Goal of the exercise – This exercise calls for copying every line below that holds the word "Hstep".

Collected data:
Lemma select_run_fair auth cands t chosen t' :
  select_run auth cands t chosen t' ->
  table_wf t -> (forall c, c ∈ cands -> 0 < cand_weight c) -> ids_unique cands ->
  (forall c, c ∈ cands -> 0 <= uses t c /\ uses t c + zlen chosen < u64_max) ->
  fair (uses t) cands ->
  fair (uses t') cands /\
  forall c, c ∈ cands -> uses t' c = uses t c + occurrences (cand_account_id c) chosen.
Proof.
  induction 1 as [t|t now ch t1 chosen t' Hel Hsel Hrun IH|t id o now chosen t' Hrun IH|t id now chosen t' Hrun IH];
    intros Hwf Hw Huniq Hb Hfair.
  { split; [done|]. intros c _. change (occurrences _ []) with 0. lia. }
  2:{ apply (uses_unchanged _ (observe t id o now).2); [by apply observe_uses|by apply observe_uses|done..]. }
  2:{ apply (uses_unchanged _ (status t id now).2); [by apply status_uses|by apply status_uses|done..]. }
  destruct (select_min auth now cands t ch t1 Hwf Hw Hel Hsel) as (c & Hc & Hid & Hmin).
  apply (select_loop_effect auth None now (view now t)) in Hsel as Heff; [|done..].
  assert (forall d, d ∈ cands -> uses t1 d =
    uses t d + (if decide (cand_account_id d = cand_account_id c) then 1 else 0)) as Hstep.
  { intros d Hd. rewrite <- Hid. eapply selected_uses; [done| |].
    - destruct (Hel d Hd) as (_ & s & Hs & _). eauto.
    - specialize (Hb d Hd). rewrite zlen_cons in Hb. pose proof (zlen_nonneg chosen). lia. }
  destruct IH as [Hf Hocc]; [apply Heff|done|done| |by eapply fair_step|].
  { intros d Hd. specialize (Hb d Hd). rewrite zlen_cons in Hb. rewrite Hstep by done.
    case_decide; lia. }
  split; [done|]. intros d Hd. rewrite Hocc, Hstep, Hid by done. unfold occurrences.
  rewrite filter_cons. repeat case_decide; try congruence; rewrite ?zlen_cons; lia.
Qed.

(** C2: Weighted fairness.  Take a table in which the uses of the candidates
    are in proportion to their weights up to one use, as in a new one, where no
    account has been used.  After every run of selections without affinity, with
    any observations in between, at which all candidates are eligible, this is
    still so: [n_c / w_c <= n_d / w_d + 1 / w_c] for all candidates; and the uses
    have grown by exactly the number of times each account was chosen. *)
Theorem select_weighted_fairness auth cands t0 chosen t :
  table_wf t0 -> (forall c, c ∈ cands -> built_candidate c) -> ids_unique cands ->
  fair (uses t0) cands ->
  (forall c, c ∈ cands -> 0 <= uses t0 c /\ uses t0 c + zlen chosen < u64_max) ->
  select_run auth cands t0 chosen t ->
  fair (uses t) cands /\
  forall c, c ∈ cands -> uses t c = uses t0 c + occurrences (cand_account_id c) chosen.
Proof.
  intros Hwf Hb Huniq Hfair Hmax Hrun. apply (select_run_fair auth cands t0 chosen t); try done.
  intros c Hc. by apply built_weight, Hb.
Qed.
(* ===== verification/SseSpec.v ===== *)
(** * Event streams: specification and correctness of the decoder

    A stream is specified without a decoder: its lines end with CR LF, CR or
    LF, a block of field lines ends with an empty line, and a block that has
    data lines is one frame.  The theorems relate any sequence of [push] calls
    to that specification. *)
From S2P Require Import Prelude Text Sse.

(** ** Specification *)

(** The terminated lines of a stream, [cur] being the bytes of the open line. *)
Fixpoint split_lines (cur l : list Z) : list (list Z) :=
  match l with
  | [] => []
  | b :: r =>
      if b =? 13 then
        cur :: match r with
               | c :: r' => if c =? 10 then split_lines [] r' else split_lines [] r
               | [] => []
               end
      else if b =? 10 then cur :: split_lines [] r
      else split_lines (cur ++ [b]) r
  end.

(** The fields collected for the current block. *)
Record block : Type := mkBlock { blk_event : option (list Z); blk_data : list (list Z) }.
Definition empty_block : block := mkBlock None [].

Definition join_lines (ls : list (list Z)) : list Z :=
  match ls with
  | [] => []
  | l :: ls => l ++ concat (map (cons 10) ls)
  end.

Definition block_frame (p : block) : list SseFrame :=
  match blk_data p with
  | [] => []
  | ls => [mkSseFrame (blk_event p) (join_lines ls)]
  end.

Definition block_field (p : block) (l : list Z) : block :=
  let '(field, value) := parse_field l in
  if bool_decide (field = field_event) then mkBlock (Some value) (blk_data p)
  else if bool_decide (field = field_data) then mkBlock (blk_event p) (blk_data p ++ [value])
  else p.

Definition block_line (p : block) (l : list Z) : block * list SseFrame :=
  match l with
  | [] => (empty_block, block_frame p)
  | b :: _ => (if b =? 58 then p else block_field p l, [])
  end.

Fixpoint block_lines (p : block) (ls : list (list Z)) : list SseFrame :=
  match ls with
  | [] => []
  | l :: ls => let '(p', fs) := block_line p l in fs ++ block_lines p' ls
  end.

(** The frames of a whole stream; a byte-order mark may open it. *)
Definition stream_frames (bytes : list Z) : list SseFrame :=
  match split_lines [] bytes with
  | [] => []
  | l :: ls => block_lines empty_block (strip_bom l :: ls)
  end.

(** A stream delivered in chunks: the frames of successive pushes. *)
Fixpoint push_all (chunks : list (list Z)) : decoding (list SseFrame) :=
  match chunks with
  | [] => st_ret []
  | c :: cs =>
      let! fs := push c in
      let! gs := push_all cs in
      st_ret (fs ++ gs)
  end.

(** ** Lemmas on the decoder *)

Definition taken_line (d : SseDecoder) : list Z :=
  if at_stream_start d then strip_bom (line d) else line d.

Definition line_taken (d : SseDecoder) : SseDecoder := set_at_stream_start false (set_line [] d).

Definition block_reset (d : SseDecoder) : SseDecoder :=
  set_frame_bytes 0 (set_saw_data false (set_data [] (set_event None d))).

Reply to the exercise –
    uses t d + (if decide (cand_account_id d = cand_account_id c) then 1 else 0)) as Hstep.
  { intros d Hd. specialize (Hb d Hd). rewrite zlen_cons in Hb. rewrite Hstep by done.
  split; [done|]. intros d Hd. rewrite Hocc, Hstep, Hid by done. unfold occurrences.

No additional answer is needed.